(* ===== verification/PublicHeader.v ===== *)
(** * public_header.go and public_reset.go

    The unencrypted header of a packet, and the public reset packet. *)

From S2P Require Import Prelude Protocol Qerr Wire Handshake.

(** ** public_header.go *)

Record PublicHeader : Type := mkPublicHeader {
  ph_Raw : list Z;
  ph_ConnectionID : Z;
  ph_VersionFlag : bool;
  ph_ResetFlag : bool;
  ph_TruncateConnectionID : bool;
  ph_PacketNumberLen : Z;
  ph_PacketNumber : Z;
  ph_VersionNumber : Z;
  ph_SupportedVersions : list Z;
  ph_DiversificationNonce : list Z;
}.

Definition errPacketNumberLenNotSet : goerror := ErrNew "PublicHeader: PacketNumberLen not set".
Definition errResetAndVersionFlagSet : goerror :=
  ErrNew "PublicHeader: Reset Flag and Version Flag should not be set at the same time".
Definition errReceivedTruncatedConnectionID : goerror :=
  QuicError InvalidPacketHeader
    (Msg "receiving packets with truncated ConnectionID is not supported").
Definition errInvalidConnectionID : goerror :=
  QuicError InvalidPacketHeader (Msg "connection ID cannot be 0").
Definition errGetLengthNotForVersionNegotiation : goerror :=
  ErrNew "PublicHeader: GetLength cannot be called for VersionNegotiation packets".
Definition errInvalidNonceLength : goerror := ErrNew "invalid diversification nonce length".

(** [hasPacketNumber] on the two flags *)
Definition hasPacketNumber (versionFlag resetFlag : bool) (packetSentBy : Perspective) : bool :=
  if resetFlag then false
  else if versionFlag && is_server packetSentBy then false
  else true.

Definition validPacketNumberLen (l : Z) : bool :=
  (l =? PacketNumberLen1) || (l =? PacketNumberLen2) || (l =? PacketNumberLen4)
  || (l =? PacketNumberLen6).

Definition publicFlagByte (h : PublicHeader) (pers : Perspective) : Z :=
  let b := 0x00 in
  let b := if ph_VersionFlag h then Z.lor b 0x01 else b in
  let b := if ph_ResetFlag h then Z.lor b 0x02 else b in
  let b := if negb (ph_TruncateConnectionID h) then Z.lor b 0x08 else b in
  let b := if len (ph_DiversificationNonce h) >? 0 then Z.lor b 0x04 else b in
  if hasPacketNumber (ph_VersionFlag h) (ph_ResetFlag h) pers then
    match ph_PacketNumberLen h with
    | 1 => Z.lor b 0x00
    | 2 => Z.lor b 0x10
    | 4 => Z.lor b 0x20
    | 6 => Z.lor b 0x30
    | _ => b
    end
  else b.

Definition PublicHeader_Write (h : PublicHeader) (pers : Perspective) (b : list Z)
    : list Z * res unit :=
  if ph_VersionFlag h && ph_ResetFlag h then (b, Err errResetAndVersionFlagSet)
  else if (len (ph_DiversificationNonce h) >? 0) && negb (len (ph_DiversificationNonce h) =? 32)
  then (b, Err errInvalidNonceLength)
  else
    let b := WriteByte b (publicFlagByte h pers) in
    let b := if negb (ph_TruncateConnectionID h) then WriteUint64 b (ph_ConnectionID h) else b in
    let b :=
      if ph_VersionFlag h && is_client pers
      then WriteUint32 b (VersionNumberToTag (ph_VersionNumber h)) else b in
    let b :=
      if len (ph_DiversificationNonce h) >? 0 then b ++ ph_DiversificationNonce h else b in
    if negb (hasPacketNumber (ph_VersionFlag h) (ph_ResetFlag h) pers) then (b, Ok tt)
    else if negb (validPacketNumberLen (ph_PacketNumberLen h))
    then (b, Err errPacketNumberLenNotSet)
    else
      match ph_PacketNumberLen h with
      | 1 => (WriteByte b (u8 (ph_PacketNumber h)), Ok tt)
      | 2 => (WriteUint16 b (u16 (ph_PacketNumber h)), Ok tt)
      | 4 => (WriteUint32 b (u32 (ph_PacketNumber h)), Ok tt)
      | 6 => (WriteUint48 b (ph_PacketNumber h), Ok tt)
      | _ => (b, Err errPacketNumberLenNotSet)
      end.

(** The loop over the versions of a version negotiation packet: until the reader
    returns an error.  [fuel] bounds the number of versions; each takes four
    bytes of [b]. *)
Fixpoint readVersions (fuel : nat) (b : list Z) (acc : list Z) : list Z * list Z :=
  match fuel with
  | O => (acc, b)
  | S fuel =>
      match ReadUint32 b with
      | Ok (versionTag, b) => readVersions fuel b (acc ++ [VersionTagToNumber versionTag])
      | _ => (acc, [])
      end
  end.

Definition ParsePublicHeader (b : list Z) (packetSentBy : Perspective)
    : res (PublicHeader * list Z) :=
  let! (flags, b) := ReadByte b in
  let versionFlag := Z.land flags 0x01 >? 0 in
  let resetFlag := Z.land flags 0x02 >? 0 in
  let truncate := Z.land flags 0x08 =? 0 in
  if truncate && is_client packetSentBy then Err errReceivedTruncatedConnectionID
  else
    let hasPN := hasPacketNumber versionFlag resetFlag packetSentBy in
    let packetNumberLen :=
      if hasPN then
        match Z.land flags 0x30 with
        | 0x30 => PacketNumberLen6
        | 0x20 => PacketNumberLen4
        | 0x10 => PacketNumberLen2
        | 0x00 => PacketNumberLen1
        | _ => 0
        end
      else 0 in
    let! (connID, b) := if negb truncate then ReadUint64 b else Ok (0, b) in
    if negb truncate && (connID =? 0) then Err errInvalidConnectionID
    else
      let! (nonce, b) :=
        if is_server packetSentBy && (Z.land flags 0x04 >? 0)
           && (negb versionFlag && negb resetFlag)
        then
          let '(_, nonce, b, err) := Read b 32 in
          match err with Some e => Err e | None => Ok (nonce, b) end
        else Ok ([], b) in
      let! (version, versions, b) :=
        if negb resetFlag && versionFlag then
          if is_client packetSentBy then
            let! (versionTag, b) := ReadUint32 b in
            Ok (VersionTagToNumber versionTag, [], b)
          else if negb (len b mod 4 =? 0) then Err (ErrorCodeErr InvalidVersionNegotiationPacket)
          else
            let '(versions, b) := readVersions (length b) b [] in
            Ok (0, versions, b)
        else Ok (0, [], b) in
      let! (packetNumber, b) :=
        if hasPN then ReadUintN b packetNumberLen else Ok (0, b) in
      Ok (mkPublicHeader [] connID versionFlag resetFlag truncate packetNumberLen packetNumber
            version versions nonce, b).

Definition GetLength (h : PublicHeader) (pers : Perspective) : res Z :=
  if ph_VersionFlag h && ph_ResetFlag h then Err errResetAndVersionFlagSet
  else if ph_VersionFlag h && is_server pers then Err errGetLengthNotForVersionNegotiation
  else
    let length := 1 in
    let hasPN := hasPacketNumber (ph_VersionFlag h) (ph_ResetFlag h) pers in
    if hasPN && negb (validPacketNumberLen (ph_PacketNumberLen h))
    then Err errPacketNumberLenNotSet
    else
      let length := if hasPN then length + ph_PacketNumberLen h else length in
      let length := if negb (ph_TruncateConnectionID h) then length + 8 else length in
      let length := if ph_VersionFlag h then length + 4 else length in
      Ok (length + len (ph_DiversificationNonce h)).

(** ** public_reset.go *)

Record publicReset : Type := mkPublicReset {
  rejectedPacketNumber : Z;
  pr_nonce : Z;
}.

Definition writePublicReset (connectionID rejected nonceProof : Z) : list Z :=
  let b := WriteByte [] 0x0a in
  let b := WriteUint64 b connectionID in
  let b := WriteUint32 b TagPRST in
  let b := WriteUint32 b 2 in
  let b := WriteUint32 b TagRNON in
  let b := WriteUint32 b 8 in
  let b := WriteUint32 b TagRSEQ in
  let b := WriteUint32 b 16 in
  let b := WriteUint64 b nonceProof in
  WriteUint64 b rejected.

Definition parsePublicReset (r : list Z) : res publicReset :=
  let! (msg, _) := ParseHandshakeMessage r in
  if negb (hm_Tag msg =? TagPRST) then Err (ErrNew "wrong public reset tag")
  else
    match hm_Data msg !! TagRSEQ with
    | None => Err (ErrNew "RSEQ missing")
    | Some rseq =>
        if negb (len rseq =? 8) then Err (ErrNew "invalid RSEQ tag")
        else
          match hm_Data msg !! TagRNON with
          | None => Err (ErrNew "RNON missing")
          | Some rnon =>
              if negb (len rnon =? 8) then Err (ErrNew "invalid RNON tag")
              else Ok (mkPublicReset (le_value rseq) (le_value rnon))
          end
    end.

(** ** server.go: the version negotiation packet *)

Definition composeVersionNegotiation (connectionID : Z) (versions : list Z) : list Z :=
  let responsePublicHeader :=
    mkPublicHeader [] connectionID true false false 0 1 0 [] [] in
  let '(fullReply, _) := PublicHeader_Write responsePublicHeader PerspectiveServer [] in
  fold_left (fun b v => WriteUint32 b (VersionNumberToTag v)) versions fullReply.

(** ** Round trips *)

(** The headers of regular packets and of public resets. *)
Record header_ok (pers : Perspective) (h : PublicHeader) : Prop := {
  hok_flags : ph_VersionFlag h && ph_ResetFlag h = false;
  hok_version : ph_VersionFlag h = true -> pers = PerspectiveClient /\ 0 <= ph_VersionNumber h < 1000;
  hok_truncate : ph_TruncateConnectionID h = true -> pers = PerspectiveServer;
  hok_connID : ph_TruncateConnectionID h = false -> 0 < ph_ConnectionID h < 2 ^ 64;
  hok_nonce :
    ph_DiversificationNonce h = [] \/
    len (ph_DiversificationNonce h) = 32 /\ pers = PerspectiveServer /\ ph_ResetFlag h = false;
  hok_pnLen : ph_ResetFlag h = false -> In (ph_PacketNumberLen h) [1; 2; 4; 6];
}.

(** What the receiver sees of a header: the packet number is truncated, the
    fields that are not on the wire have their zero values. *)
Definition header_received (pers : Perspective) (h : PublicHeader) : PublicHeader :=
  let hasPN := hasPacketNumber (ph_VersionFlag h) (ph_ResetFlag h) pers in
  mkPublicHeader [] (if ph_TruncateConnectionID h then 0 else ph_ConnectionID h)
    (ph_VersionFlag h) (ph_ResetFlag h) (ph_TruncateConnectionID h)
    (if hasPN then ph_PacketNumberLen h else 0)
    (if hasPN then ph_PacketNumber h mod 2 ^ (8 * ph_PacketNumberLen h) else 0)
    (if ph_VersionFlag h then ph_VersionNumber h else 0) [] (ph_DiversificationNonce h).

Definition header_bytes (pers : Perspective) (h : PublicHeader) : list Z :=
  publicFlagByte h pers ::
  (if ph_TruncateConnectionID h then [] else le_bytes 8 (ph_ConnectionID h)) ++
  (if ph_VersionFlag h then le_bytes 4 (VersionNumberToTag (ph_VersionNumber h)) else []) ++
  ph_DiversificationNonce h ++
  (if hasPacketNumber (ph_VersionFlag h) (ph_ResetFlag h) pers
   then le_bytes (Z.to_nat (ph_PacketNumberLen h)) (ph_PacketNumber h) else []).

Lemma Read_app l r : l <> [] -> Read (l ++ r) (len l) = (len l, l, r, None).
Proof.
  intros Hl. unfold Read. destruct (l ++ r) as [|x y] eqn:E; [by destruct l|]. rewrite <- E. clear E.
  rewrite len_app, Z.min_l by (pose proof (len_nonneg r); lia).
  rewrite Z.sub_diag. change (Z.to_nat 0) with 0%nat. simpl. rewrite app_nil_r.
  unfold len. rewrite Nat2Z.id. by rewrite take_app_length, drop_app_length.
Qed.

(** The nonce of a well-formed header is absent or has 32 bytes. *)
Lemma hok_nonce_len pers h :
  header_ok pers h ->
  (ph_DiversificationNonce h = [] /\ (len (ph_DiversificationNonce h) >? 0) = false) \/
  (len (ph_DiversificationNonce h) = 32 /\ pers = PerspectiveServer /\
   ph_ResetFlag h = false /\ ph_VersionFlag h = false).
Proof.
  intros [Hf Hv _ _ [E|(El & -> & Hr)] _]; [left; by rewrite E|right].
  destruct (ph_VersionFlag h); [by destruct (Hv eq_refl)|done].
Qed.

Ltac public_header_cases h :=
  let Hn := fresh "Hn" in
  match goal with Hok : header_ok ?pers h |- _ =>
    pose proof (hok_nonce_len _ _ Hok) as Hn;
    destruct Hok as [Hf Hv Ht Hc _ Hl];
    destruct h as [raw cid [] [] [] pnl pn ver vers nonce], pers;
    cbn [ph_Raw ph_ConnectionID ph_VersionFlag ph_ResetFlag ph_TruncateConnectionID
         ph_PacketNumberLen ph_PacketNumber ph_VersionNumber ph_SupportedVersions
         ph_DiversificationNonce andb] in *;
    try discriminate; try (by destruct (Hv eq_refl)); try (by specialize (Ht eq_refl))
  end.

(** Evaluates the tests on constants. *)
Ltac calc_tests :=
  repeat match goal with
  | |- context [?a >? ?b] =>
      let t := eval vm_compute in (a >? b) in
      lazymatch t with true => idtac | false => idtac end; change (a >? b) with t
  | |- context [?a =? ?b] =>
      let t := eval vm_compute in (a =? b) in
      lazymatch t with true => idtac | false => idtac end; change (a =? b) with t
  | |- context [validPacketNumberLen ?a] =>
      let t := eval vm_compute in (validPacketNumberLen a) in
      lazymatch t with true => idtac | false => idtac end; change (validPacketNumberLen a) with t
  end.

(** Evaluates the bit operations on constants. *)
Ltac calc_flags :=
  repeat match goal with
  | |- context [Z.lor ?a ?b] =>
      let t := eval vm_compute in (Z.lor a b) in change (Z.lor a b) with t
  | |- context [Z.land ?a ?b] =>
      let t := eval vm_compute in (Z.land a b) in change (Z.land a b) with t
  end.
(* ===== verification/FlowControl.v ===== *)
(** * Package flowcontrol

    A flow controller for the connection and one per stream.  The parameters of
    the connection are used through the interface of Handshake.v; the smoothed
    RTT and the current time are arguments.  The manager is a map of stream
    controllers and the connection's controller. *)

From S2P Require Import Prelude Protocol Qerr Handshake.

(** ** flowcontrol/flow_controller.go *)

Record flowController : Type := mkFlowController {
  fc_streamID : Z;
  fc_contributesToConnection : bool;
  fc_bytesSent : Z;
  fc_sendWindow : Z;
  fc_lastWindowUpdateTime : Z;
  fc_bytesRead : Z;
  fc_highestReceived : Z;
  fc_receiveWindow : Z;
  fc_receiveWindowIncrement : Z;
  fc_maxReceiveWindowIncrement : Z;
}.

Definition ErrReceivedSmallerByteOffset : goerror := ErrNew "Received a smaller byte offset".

......

Task objective:
Repeat exactly the lines above from the one with "(len (ph_DiversificationNonce h) = 32" up to and including the one with "intros [Hf Hv". No other line belongs in the reply.

Response area:
  (len (ph_DiversificationNonce h) = 32 /\ pers = PerspectiveServer /\
   ph_ResetFlag h = false /\ ph_VersionFlag h = false).
Proof.
  intros [Hf Hv _ _ [E|(El & -> & Hr)] _]; [left; by rewrite E|right].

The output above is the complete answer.